Working with Multiple CloudFormation Stacks Just Got Easier!

Managing your cloud infrastructure as code is a core philosophy at TriNimbus. Amazon Web Services' CloudFormation service enables the creation of multi-tier AWS resource collections that developers and sysadmins provision, manage and update in a manner that supports this philosophy.

CloudFormation Templates and Stacks

Using CloudFormation templates, developers specify the AWS resources, dependencies and runtime parameters for a CloudFormation stack for your applications. CloudFormation takes care of AWS resource provisioning and the reconciliation of dependencies. Since templates are text-based files, they may be managed under version control just as you do for your software.

Until recently, two points of friction existed that made CloudFormation development problematical: readability of CloudFormation templates and the ability to orchestrate multiple CloudFormation templates or stacks via parameter passing. AWS has addressed both these issues with recent updates, which are described here.

Maintainability of CloudFormation Templates Improved

Until the most recent CloudFormation update, templates were represented in JSON, which lacks a native manner to add comments within the templates. Deeply nested data structures in JSON can be particularly hard for developers to parse visually.

Typically, the solutions involve separate descriptive text files or writing the templates in a language that supports comments, such as YAML, and then translating this code to JSON. Clearly, both these methods negatively impact the creation and maintenance of CloudFormation templates.

The latest AWS CloudFormation update now enables the use of YAML templates directly. The forest of curly braces typical of complex JSON code is thus eliminated and documentation can be supplied inline.

Cross-Stack Parameter Passing

Large, multi-application virtual data centers often utilize several CloudFormation stacks in a tiered architecture. One way in which AWS CloudFormation supports creation of complex architectures is by enabling templates to pass stack input parameters, which increases template reusability.

Parameter transfers can support stack decoupling by allowing stacks to pass information down the run order via stack input and output parameters. This feature lets developers create modular architectures providing finer runtime control and reuse of stack capabilities.

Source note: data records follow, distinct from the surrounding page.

(* ===== verification/AudioRoom.v ===== *)
(** * Audio rooms ([crates/buzz-relay/src/audio/room.rs])

    Admission under one lock (cap, version pin, routing index and its reuse
    epoch), the ordered roster log, frame fan-out, and the registry of rooms.

    A peer's two channels are the messages queued in them; [try_send] drops
    when the channel is full.  [Uuid::new_v4] is an argument.  The guard lock is
    never poisoned (nothing panics while it is held, see [add_peer_at_index]),
    so a method that takes it is one step.  [roster_tx] is the list of deltas
    sent; a lagging receiver is the receiver's concern.  [u8] indices and epochs
    and the [u64] revision are [Z] with their wrap-around. *)

From stdpp Require Import base gmap strings list fin_maps sorting.
From Stdlib Require Import ZArith Lia.
From S2P Require Import Prelude Nostr.

Local Open Scope list_scope.

Definition AUDIO_CHANNEL_CAPACITY : nat := 8.
Definition CTRL_CHANNEL_CAPACITY : nat := 32.
Definition MAX_PEERS_PER_ROOM : nat := 25.

Abbreviation Bytes := (list Z).

Inductive PeerCtrl : Type := Json (s : string) | Close.

(** [ctrl_open] turns false when the control channel overflowed and its sender
    was dropped; the messages queued before stay readable. *)
Record AudioPeer : Type := MkPeer {
  pubkey : string;
  audio_queue : list Bytes;
  ctrl_queue : list PeerCtrl;
  ctrl_open : bool;
  peer_index : Z;
  epoch : Z;
  protocol_version : Z;
}.

Record RosterPeer : Type := MkRosterPeer { rp_pubkey : string; rp_index : Z; rp_epoch : Z }.
Record RosterSnapshot : Type := MkSnapshot { rs_revision : Z; rs_peers : list RosterPeer }.
Record RosterDelta : Type := MkDelta {
  rd_revision : Z;
  joined : option RosterPeer;
  left_ : option RosterPeer;
}.

Inductive AdmissionError : Type :=
  | Ended
  | Full
  | VersionMismatch (pinned requested : Z).

Record AdmissionGuard : Type := MkGuard {
  next_candidate : Z;
  active_indices : gset Z;
  index_epochs : gmap Z Z;
  ended : bool;
  pinned_version : option Z;
  roster_revision : Z;
}.

Record Room : Type := MkRoom {
  room_community : CommunityId;
  room_channel : Uuid;
  peers : gmap Uuid AudioPeer;
  guard : AdmissionGuard;
  roster_log : list RosterDelta;
}.

#[export] Instance RosterPeer_eq_dec : EqDecision RosterPeer.
Proof. solve_decision. Defined.
#[export] Instance AdmissionError_eq_dec : EqDecision AdmissionError.
Proof. solve_decision. Defined.

(** ** The index allocator *)

Definition guard_new : AdmissionGuard := MkGuard 0 ∅ ∅ false None 0.

Definition epoch_slot (g : AdmissionGuard) (idx : Z) : Z := default 0%Z (index_epochs g !! idx).

Definition next_epoch_for (idx : Z) (g : AdmissionGuard) : Z * AdmissionGuard :=
  let e := epoch_slot g idx in
  (e, MkGuard (next_candidate g) (active_indices g)
        (<[idx := u8_wrapping_add e 1]> (index_epochs g)) (ended g) (pinned_version g)
        (roster_revision g)).

(** [if idx == 254 { 0 } else { idx + 1 }] *)
Definition after_index (idx : Z) : Z := if bool_decide (idx = 254)%Z then 0%Z else u8_wrapping_add idx 1.

Fixpoint alloc_loop (turns : nat) (g : AdmissionGuard) : option (Z * Z) * AdmissionGuard :=
  match turns with
  | O => (None, g)
  | S turns =>
      let idx := next_candidate g in
      let g := MkGuard (after_index idx) (active_indices g) (index_epochs g) (ended g)
                 (pinned_version g) (roster_revision g) in
      if bool_decide (idx ∈ active_indices g) then alloc_loop turns g
      else
        let g := MkGuard (next_candidate g) ({[idx]} ∪ active_indices g) (index_epochs g) (ended g)
                   (pinned_version g) (roster_revision g) in
        let '(e, g) := next_epoch_for idx g in
        (Some (idx, e), g)
  end.

Definition alloc (g : AdmissionGuard) : option (Z * Z) * AdmissionGuard := alloc_loop 255 g.

(** ** The room *)

Definition room_new (community : CommunityId) (channel : Uuid) : Room :=
  MkRoom community channel ∅ guard_new [].

Definition set_guard (g : AdmissionGuard) (r : Room) : Room :=
  MkRoom (room_community r) (room_channel r) (peers r) g (roster_log r).
Definition set_peers (ps : gmap Uuid AudioPeer) (r : Room) : Room :=
  MkRoom (room_community r) (room_channel r) ps (guard r) (roster_log r).

Definition set_ended (b : bool) (g : AdmissionGuard) : AdmissionGuard :=
  MkGuard (next_candidate g) (active_indices g) (index_epochs g) b (pinned_version g)
    (roster_revision g).
Definition set_pin (v : option Z) (g : AdmissionGuard) : AdmissionGuard :=
  MkGuard (next_candidate g) (active_indices g) (index_epochs g) (ended g) v (roster_revision g).
Definition set_revision (n : Z) (g : AdmissionGuard) : AdmissionGuard :=
  MkGuard (next_candidate g) (active_indices g) (index_epochs g) (ended g) (pinned_version g) n.
Definition set_active (next : Z) (s : gset Z) (g : AdmissionGuard) : AdmissionGuard :=
  MkGuard next s (index_epochs g) (ended g) (pinned_version g) (roster_revision g).

Definition room_is_empty (r : Room) : bool := bool_decide (peers r = ∅).

Definition mark_ended (r : Room) : bool * Room :=
  (room_is_empty r, set_guard (set_ended true (guard r)) r).

Definition clear_ended (r : Room) : Room := set_guard (set_ended false (guard r)) r.

(** [pinned_version.get_or_insert(v)] *)
Definition get_or_insert (v : Z) (p : option Z) : option Z :=
  match p with Some x => Some x | None => Some v end.

(** Insert the peer, advance the revision and publish the delta. *)
Definition publish_join (id : Uuid) (key : string) (version idx e : Z) (g : AdmissionGuard)
    (r : Room) : Room * Z :=
  let ps := <[id := MkPeer key [] [] true idx e version]> (peers r) in
  let revision := u64_wrapping_add (roster_revision g) 1 in
  (MkRoom (room_community r) (room_channel r) ps (set_revision revision g)
     (roster_log r ++ [MkDelta revision (Some (MkRosterPeer key idx e)) None]), revision).

Definition version_check (g : AdmissionGuard) (requested : Z) : option AdmissionError :=
  match pinned_version g with
  | Some pinned => if bool_decide (pinned ≠ requested) then Some (VersionMismatch pinned requested)
                   else None
  | None => None
  end.

(** [add_peer]: peer index, epoch and revision on success. *)
Definition add_peer (id : Uuid) (key : string) (requested_version : Z) (r : Room)
    : result AdmissionError (Z * Z * Z) * Room :=
  if ended (guard r) then (Err Ended, r)
  else if (MAX_PEERS_PER_ROOM <=? size (peers r))%nat then (Err Full, r)
  else match version_check (guard r) requested_version with
  | Some e => (Err e, r)
  | None =>
      match alloc (guard r) with
      | (None, g) => (Err Full, set_guard g r)
      | (Some (idx, e), g) =>
          let g := set_pin (get_or_insert requested_version (pinned_version g)) g in
          let '(r, revision) := publish_join id key requested_version idx e g r in
          (Ok (idx, e, revision), r)
      end
  end.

This AWS CloudFormation update has made orchestrating templates and stacks easier for developers by introducing cross-stack references, which simplify referencing resources created by other stacks. Related AWS resources can be specified within stacks, any of which may be designated as outputs. These outputs are consumed as inputs by any other stack requiring the information for its operation.

The update provides a new Export output field that selects a value for export. A stack consuming the value uses the intrinsic function Fn::ImportValue to import it. Note that Export names must be region unique, export values must not use resource-dependent functions and a stack cannot be deleted if another stack is using its outputs. Visit AWS' complete walk-through of cross-stack parameter passing for complete details.

This new feature obviates the need for complex workarounds such as the use of external code to extract output values (e.g. the Ansible cloud_formation_stack_facts plugin), AWS Lambda-backed custom CloudFormation resources or the use of a limited set of environment variables.

Conclusion

The new CloudFormation features described above further empower CloudFormation's ability to specify and manage your cloud application infrastructure in the same manner as your software code and documentation. The inability to document JSON code and painful workarounds for orchestrating CloudFormation templates and stacks are efficiency impediments no more for your AWS developers. As heavy users of AWS CloudFormation, TriNimbus is particularly pleased with these improvements so they can more effectively serve their customers and deliver the benefits of automation.